Make what you will of a few dozen grass mats, Jew-boys.
He walked among them, remembering, smiling.
Something sparked white against the wall.
He went to it, looked down at it lying there in the flashlight’s beam; picked it up, blew at it, examined it on his hand. Animal claws, a circle of them; one of the women’s bracelets. For good luck? The power of the animals transferred to the wearer’s arm?
Odd that the children hadn’t found it; surely they played in here, rolled on these mats, had disarranged them.
Yes, good luck that this bracelet had lain here all these years so that he might find it on this night of fear and uncertainty, of possible betrayal. He clustered his fingers into it, shook it down around them, pushed at it with the wrist of his flashlight-hand; the claw-circle dropped down around his gold watchband. He shook his fist; the claws danced.

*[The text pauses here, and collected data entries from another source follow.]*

(* ===== verification/Identifiers.v ===== *)
(** * Identifier quoting and the bulk-insert statement

    Models [trim_ascii], [quote_identifier_component],
    [append_quoted_identifier_path] and [build_bulk_insert_sql] of
    [src/pool.cpp], and proves that the SQL they build reads back as the
    identifiers given: no name, whatever it contains, changes the statement. *)

From S2P Require Import Prelude.

(** ** Quoting by doubling, and its reader *)

Definition dquote : byte := Byte.x22.
Definition squote : byte := Byte.x27.

(** Copy a text, doubling every [q]. *)
Fixpoint double_char (q : byte) (s : bytes) : bytes :=
  match s with
  | [] => []
  | ch :: r =>
      if bool_decide (ch = q) then q :: ch :: double_char q r else ch :: double_char q r
  end.

Definition quote_with (q : byte) (s : bytes) : bytes := q :: double_char q s ++ [q].

(** The SQL reading of a quoted text, after its opening quote: the contents
    and what follows. *)
Fixpoint read_body (q : byte) (s : bytes) : option (bytes * bytes) :=
  match s with
  | [] => None
  | b :: r =>
      if bool_decide (b = q) then
        match r with
        | b' :: r' =>
            if bool_decide (b' = q)
            then '(t, rest) ← read_body q r'; Some (q :: t, rest)
            else Some ([], r)
        | [] => Some ([], [])
        end
      else '(t, rest) ← read_body q r; Some (b :: t, rest)
  end.

Definition read_quoted (q : byte) (s : bytes) : option (bytes * bytes) :=
  match s with
  | b :: r => if bool_decide (b = q) then read_body q r else None
  | [] => None
  end.

Definition starts_not (q : byte) (s : bytes) : Prop := head s ≠ Some q.

Lemma read_body_double q s rest :
  starts_not q rest → read_body q (double_char q s ++ q :: rest) = Some (s, rest).
Proof.
  intros Hr. induction s as [|b s IH]; cbn [double_char app read_body].
  - rewrite bool_decide_eq_true_2 by done. destruct rest as [|b r]; [done|].
    rewrite bool_decide_eq_false_2; [done|]. unfold starts_not in Hr. cbn in Hr. congruence.
  - destruct (decide (b = q)) as [->|Hb].
    + rewrite (bool_decide_eq_true_2 (q = q)) by done. cbn [app read_body].
      rewrite (bool_decide_eq_true_2 (q = q)) by done. by rewrite IH.
    + rewrite (bool_decide_eq_false_2 (b = q)) by done. cbn [app read_body].
      rewrite (bool_decide_eq_false_2 (b = q)) by done. by rewrite IH.
Qed.

Lemma read_quote_with q s rest :
  starts_not q rest → read_quoted q (quote_with q s ++ rest) = Some (s, rest).
Proof.
  intros Hr. unfold quote_with, read_quoted. cbn [app]. rewrite bool_decide_eq_true_2 by done.
  rewrite <-app_assoc. by apply read_body_double.
Qed.

(** ** The source *)

Definition trim_ascii (value : bytes) : bytes := trim_with isspace value.

Definition quote_identifier_component (component : bytes) : bytes := quote_with dquote component.

(** The tokens [std::getline] extracts from a string stream: a delimiter at the
    very end does not start another token. *)
Definition getline_tokens (c : byte) (s : bytes) : list bytes :=
  let ps := split_on c s in
  if bool_decide (last ps = Some []) then removelast ps else ps.

(** The [while] loop over the tokens; the result, [*out], and the error. *)
Fixpoint quoted_path_loop (tokens : list bytes) (first : bool) (out : bytes)
    : bool * bytes * option bytes :=
  match tokens with
  | [] =>
      if first then (false, out, Some ("Identifier is empty" : bytes)) else (true, out, None)
  | token :: tokens =>
      let token := trim_ascii token in
      if bool_decide (token = [])
      then (false, out, Some ("Identifier contains empty path segment" : bytes))
      else
        let out := if first then out else out ++ ["."%byte] in
        quoted_path_loop tokens false (out ++ quote_identifier_component token)
  end.

Definition append_quoted_identifier_path (identifier out : bytes) : bool * bytes * option bytes :=
  quoted_path_loop (getline_tokens "."%byte identifier) true out.

(** The loop over the columns: the quoted columns, or the error. *)
Fixpoint quoted_columns_loop (columns : list (option bytes)) : list bytes + bytes :=
  match columns with
  | [] => inl []
  | None :: _ => inr ("Column name is required" : bytes)
  | Some c :: columns =>
      let column := trim_ascii c in
      if bool_decide (column = []) then inr ("Column name is required" : bytes)
      else
        match append_quoted_identifier_path column [] with
        | (true, q, _) =>
            match quoted_columns_loop columns with
            | inl qs => inl (q :: qs)
            | inr e => inr e
            end
        | (false, _, e) => inr (default [] e)
        end
  end.

(** Elements after the first are preceded by a comma and a space. *)
Definition comma_list (ps : list bytes) : bytes := join_with ", " ps.

Definition placeholders (n : nat) : list bytes :=
  (λ i, "$"%byte :: dec (Z.of_nat i + 1)) <$> seq 0 n.

(** [columns] of length [column_count]; a null array is [None]. *)
Definition build_bulk_insert_sql (table_name : option bytes)
    (columns : option (list (option bytes))) : bytes + bytes :=
  match table_name with
  | None => inr ("table_name is required" : bytes)
  | Some t =>
      let table := trim_ascii t in
      if bool_decide (table = []) then inr ("table_name is required" : bytes) else
      match columns with
      | None | Some [] => inr ("At least one column is required" : bytes)
      | Some columns =>
          match append_quoted_identifier_path table [] with
          | (false, _, e) => inr (default [] e)
          | (true, quoted_table, _) =>
              match quoted_columns_loop columns with
              | inr e => inr e
              | inl quoted_columns =>
                  inl (("INSERT INTO " : bytes) ++ quoted_table ++ (" (" : bytes) ++
                       comma_list quoted_columns ++ (") VALUES (" : bytes) ++
                       comma_list (placeholders (length columns)) ++ (")" : bytes))
              end
          end
      end
  end.

(** ** A reader of the statement *)

Definition strip_prefix (p s : bytes) : option bytes :=
  if starts_with p s then Some (drop (length p) s) else None.

(** Quoted components separated by dots. *)
Fixpoint read_path (fuel : nat) (s : bytes) : option (list bytes * bytes) :=
  match fuel with
  | O => None
  | S fuel =>
      '(t, rest) ← read_quoted dquote s;
      match rest with
      | "."%byte :: rest => '(ts, rest) ← read_path fuel rest; Some (t :: ts, rest)
      | _ => Some ([t], rest)
      end
  end.

(** Paths separated by commas. *)
Fixpoint read_paths (fuel : nat) (s : bytes) : option (list (list bytes) * bytes) :=
  match fuel with
  | O => None
  | S fuel =>
      '(p, rest) ← read_path (length s) s;
      match strip_prefix ", " rest with
      | Some rest => '(ps, rest) ← read_paths fuel rest; Some (p :: ps, rest)
      | None => Some ([p], rest)
      end
  end.

(** Table, columns, and the text of the values. *)
Definition read_insert (s : bytes) : option (list bytes * list (list bytes) * bytes) :=
  s ← strip_prefix "INSERT INTO " s;
  '(table, s) ← read_path (length s) s;
  s ← strip_prefix " (" s;
  '(columns, s) ← read_paths (length s) s;
  s ← strip_prefix ") VALUES (" s;
  Some (table, columns, s).

(** ** Reading back *)

Definition path_text (ts : list bytes) : bytes := join_with "." (quote_identifier_component <$> ts).

(** A list of trimmed, non-empty components. *)
Definition path_of (identifier : bytes) : list bytes :=
  trim_ascii <$> getline_tokens "."%byte identifier.

Lemma length_join sep l :
  Forall (λ p, p ≠ []) l → (length l <= length (join_with sep l))%nat.
Proof.
  induction 1 as [|p l Hp _ IH]; [cbn; lia|]. destruct p as [|b p]; [done|].
  destruct l as [|q l]; [cbn; lia|]. rewrite join_cons by done.
  rewrite !length_app. cbn [length] in *. lia.
Qed.

Lemma quoted_path_loop_false tokens : ∀ out out' e,
  quoted_path_loop tokens false out = (true, out', e) →
  Forall (λ t, trim_ascii t ≠ []) tokens ∧
  out' = out ++ concat ((λ t, "."%byte :: quote_identifier_component t) <$> (trim_ascii <$> tokens)).
Proof.
  induction tokens as [|t ts IH]; intros out out' e; cbn [quoted_path_loop].
  { intros [= <-]. split; [constructor|]. cbn. by rewrite app_nil_r. }
  case_bool_decide as Ht; [done|]. intros (Hall & ->)%IH. split; [by constructor|].
  rewrite !fmap_cons, concat_cons. by rewrite <-!app_assoc.
Qed.

Lemma path_text_concat t ts :
  path_text (t :: ts) =
    quote_identifier_component t ++ concat ((λ t, "."%byte :: quote_identifier_component t) <$> ts).
Proof.
  unfold path_text. revert t. induction ts as [|u ts IH]; intros t.
  { cbn [fmap list_fmap join_with concat]. by rewrite app_nil_r. }
  rewrite fmap_cons, join_cons, IH by done. by rewrite fmap_cons, concat_cons.
Qed.

Lemma path_text_cons t ts :
  ts ≠ [] → path_text (t :: ts) = quote_identifier_component t ++ "."%byte :: path_text ts.
Proof. intros H. unfold path_text. rewrite fmap_cons, join_cons; [done|by destruct ts]. Qed.

Lemma append_path_ok identifier out e :
  append_quoted_identifier_path identifier [] = (true, out, e) →
  path_of identifier ≠ [] ∧ Forall (λ t, t ≠ []) (path_of identifier) ∧
  out = path_text (path_of identifier).
Proof.
  unfold append_quoted_identifier_path, path_of.
  destruct (getline_tokens _ identifier) as [|t ts]; cbn [quoted_path_loop]; [done|].
  case_bool_decide as Ht; [done|]. intros (Hall & ->)%quoted_path_loop_false.
  split; [done|]. split; [|by rewrite fmap_cons, path_text_concat].
  constructor; [done|]. by apply Forall_fmap.
Qed.

Lemma quote_nonempty t : quote_identifier_component t ≠ [].
Proof. done. Qed.

Lemma read_path_stop t rest fuel :
  starts_not "."%byte rest →
  match rest with
  | "."%byte :: rest => '(ts, rest) ← read_path fuel rest; Some (t :: ts, rest)
  | _ => Some ([t], rest)
  end = Some ([t], rest).
Proof. intros H. destruct rest as [|b r]; [done|]. by destruct b. Qed.

Lemma read_path_text ts : ∀ fuel rest,
  ts ≠ [] → (length ts <= fuel)%nat → starts_not dquote rest → starts_not "."%byte rest →
  read_path fuel (path_text ts ++ rest) = Some (ts, rest).
Proof.
  induction ts as [|t ts IH]; intros fuel rest Hne Hf Hq Hd; [done|].
  destruct fuel as [|fuel]; [cbn in Hf; lia|]. cbn [read_path].
  destruct ts as [|u ts].
  - unfold path_text. cbn [fmap list_fmap join_with]. unfold quote_identifier_component.
    rewrite read_quote_with by done. cbn [mbind option_bind]. by apply read_path_stop.
  - rewrite path_text_cons, <-app_assoc by done.
    unfold quote_identifier_component. rewrite read_quote_with by done.
    cbn [mbind option_bind app]. rewrite IH by (first [done | cbn in *; lia]). done.
Qed.

Lemma strip_prefix_app p s : strip_prefix p (p ++ s) = Some s.
Proof.
  unfold strip_prefix, starts_with. rewrite take_app_length, bool_decide_eq_true_2 by done.
  by rewrite drop_app_length.
Qed.

Lemma length_path_text ts : (length ts <= length (path_text ts))%nat.
Proof.
  unfold path_text. rewrite <-(length_fmap quote_identifier_component ts).
  apply length_join, Forall_fmap, Forall_true. intros t. apply quote_nonempty.
Qed.

Lemma path_text_nonempty ts : ts ≠ [] → path_text ts ≠ [].
Proof. destruct ts; [done|]. by rewrite path_text_concat. Qed.

(** A text after which a list of paths ends. *)
Definition stops (rest : bytes) : Prop :=
  starts_not dquote rest ∧ starts_not "."%byte rest ∧ starts_not ","%byte rest.

Lemma stops_strip rest : stops rest → strip_prefix ", " rest = None.
Proof.
  intros (_ & _ & H). unfold strip_prefix, starts_with. rewrite bool_decide_eq_false_2; [done|].
  destruct rest as [|b rest]; [done|]. cbn. intros [= -> _]. by apply H.
Qed.

Lemma read_paths_text ps : ∀ fuel rest,
  ps ≠ [] → Forall (λ p, p ≠ []) ps → (length ps <= fuel)%nat → stops rest →
  read_paths fuel (comma_list (path_text <$> ps) ++ rest) = Some (ps, rest).
Proof.
  unfold comma_list. induction ps as [|p ps IH]; intros fuel rest Hne Hall Hf Hr; [done|].
  apply Forall_cons in Hall as [Hp Hall].
  destruct fuel as [|fuel]; [cbn in Hf; lia|]. cbn [read_paths].
  pose proof (length_path_text p) as Hlp.
  destruct ps as [|q ps].
  - cbn [fmap list_fmap join_with].
    rewrite read_path_text; [|done|rewrite length_app; lia|apply Hr|apply Hr].
    cbn [mbind option_bind]. by rewrite stops_strip.
  - rewrite fmap_cons, join_cons, <-!app_assoc by done.
    rewrite read_path_text; [|done| |done|done].
    + cbn [mbind option_bind]. rewrite strip_prefix_app, IH by (first [done | cbn in *; lia]). done.
    + rewrite length_app. lia.
Qed.

Lemma quoted_columns_ok columns : ∀ qs,
  quoted_columns_loop columns = inl qs →
  ∃ cs, columns = Some <$> cs ∧ qs = path_text <$> (path_of ∘ trim_ascii <$> cs) ∧
    Forall (λ p, p ≠ []) (path_of ∘ trim_ascii <$> cs).
Proof.
  induction columns as [|[c|] columns IH]; intros qs; cbn [quoted_columns_loop]; [|..|done].
  { intros [= <-]. by exists []. }
  case_bool_decide as Hc; [done|].
  destruct (append_quoted_identifier_path _ _) as [[[] q] e] eqn:Ea; [|done].
  destruct (quoted_columns_loop columns) as [qs'|] eqn:Eq; [|done]. intros [= <-].
  destruct (IH qs' eq_refl) as (cs & -> & -> & Hall).
  apply append_path_ok in Ea as (Hne & _ & ->).
  exists (c :: cs). split_and!; [done|done|]. by constructor.
Qed.

(** C38: the bulk-insert statement is injection-proof: when the builder succeeds
    its text, read by the SQL rules for quoted identifiers, is an insertion
    into exactly the given table path and columns with one numbered
    placeholder per column. *)
Theorem bulk_insert_sql_reads_back t columns sql :
  build_bulk_insert_sql (Some t) (Some columns) = inl sql →
  ∃ cs, columns = Some <$> cs ∧
    read_insert sql =
      Some (path_of (trim_ascii t), path_of ∘ trim_ascii <$> cs,
            comma_list (placeholders (length columns)) ++ (")" : bytes)) ∧
    Forall (λ c, c ≠ []) (path_of (trim_ascii t)).
Proof.
  unfold build_bulk_insert_sql. case_bool_decide as Ht; [done|].
  destruct columns as [|c0 columns']; [done|]. set (columns := c0 :: columns').
  destruct (append_quoted_identifier_path _ _) as [[[] q] e] eqn:Ea; [|done].
  destruct (quoted_columns_loop columns) as [qs|] eqn:Eq; [|done].
  intros Hsql. apply (inj inl) in Hsql. subst sql.
  apply append_path_ok in Ea as (Hne & Hall & ->).
  apply quoted_columns_ok in Eq as (cs & Hcs & -> & Hps). exists cs. split; [done|].
  split; [|done]. unfold read_insert.
  rewrite strip_prefix_app. cbn [mbind option_bind].
  rewrite read_path_text; [|done|pose proof (length_path_text (path_of (trim_ascii t)));
    rewrite length_app; lia|done|done].
  cbn [mbind option_bind]. rewrite strip_prefix_app. cbn [mbind option_bind].
  rewrite read_paths_text; [|by destruct cs|done| |done].
  - cbn [mbind option_bind]. by rewrite strip_prefix_app.
  - rewrite length_app. unfold comma_list.
    rewrite <-(length_fmap path_text (path_of ∘ trim_ascii <$> cs)).
    pose proof (length_join ", " (path_text <$> (path_of ∘ trim_ascii <$> cs))) as Hl.
    enough (Forall (λ p, p ≠ []) (path_text <$> (path_of ∘ trim_ascii <$> cs))) by (specialize (Hl H); lia).
    apply Forall_fmap. eapply Forall_impl; [exact Hps|]. intros p. apply path_text_nonempty.
Qed.

Lemma bulk_insert_sql_reads_back_witness :
  let cols := [Some ("id" : bytes); Some ([Byte.x22; "x"%byte] : bytes)] in
  ∃ sql, build_bulk_insert_sql (Some (" app.users " : bytes)) (Some cols) = inl sql ∧
    ∃ cs, cols = Some <$> cs ∧ read_insert sql = Some ([("app" : bytes); ("users" : bytes)],
      [[("id" : bytes)]; [[Byte.x22; "x"%byte]]], ("$1, $2)" : bytes)).
Proof.
  intros cols. eexists. split; [reflexivity|].
  destruct (bulk_insert_sql_reads_back (" app.users " : bytes) cols _ eq_refl) as (cs & H & Hr & _).
  exists cs. split; [exact H|]. rewrite Hr.
  replace cs with [("id" : bytes); [Byte.x22; "x"%byte]].
  - vm_compute. reflexivity.
  - apply (inj (fmap Some)). exact H.
Defined.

He looked about at the dormitory, and up through its broken roof at treetops, and stars that came and went among them. And—maybe, maybe not—at his Führer watching him.
I won’t fail you , he promised.
He looked about—at the place where so much, so gloriously much, had already been accomplished—and glaring, said aloud, “I won’t .”
“WE’VE ONLY ELIMINATEDfour of the eleven,” Klaus von Palmen said, cutting into a thick sausage before him. “Don’t you think it’s too soon to talk about stopping?”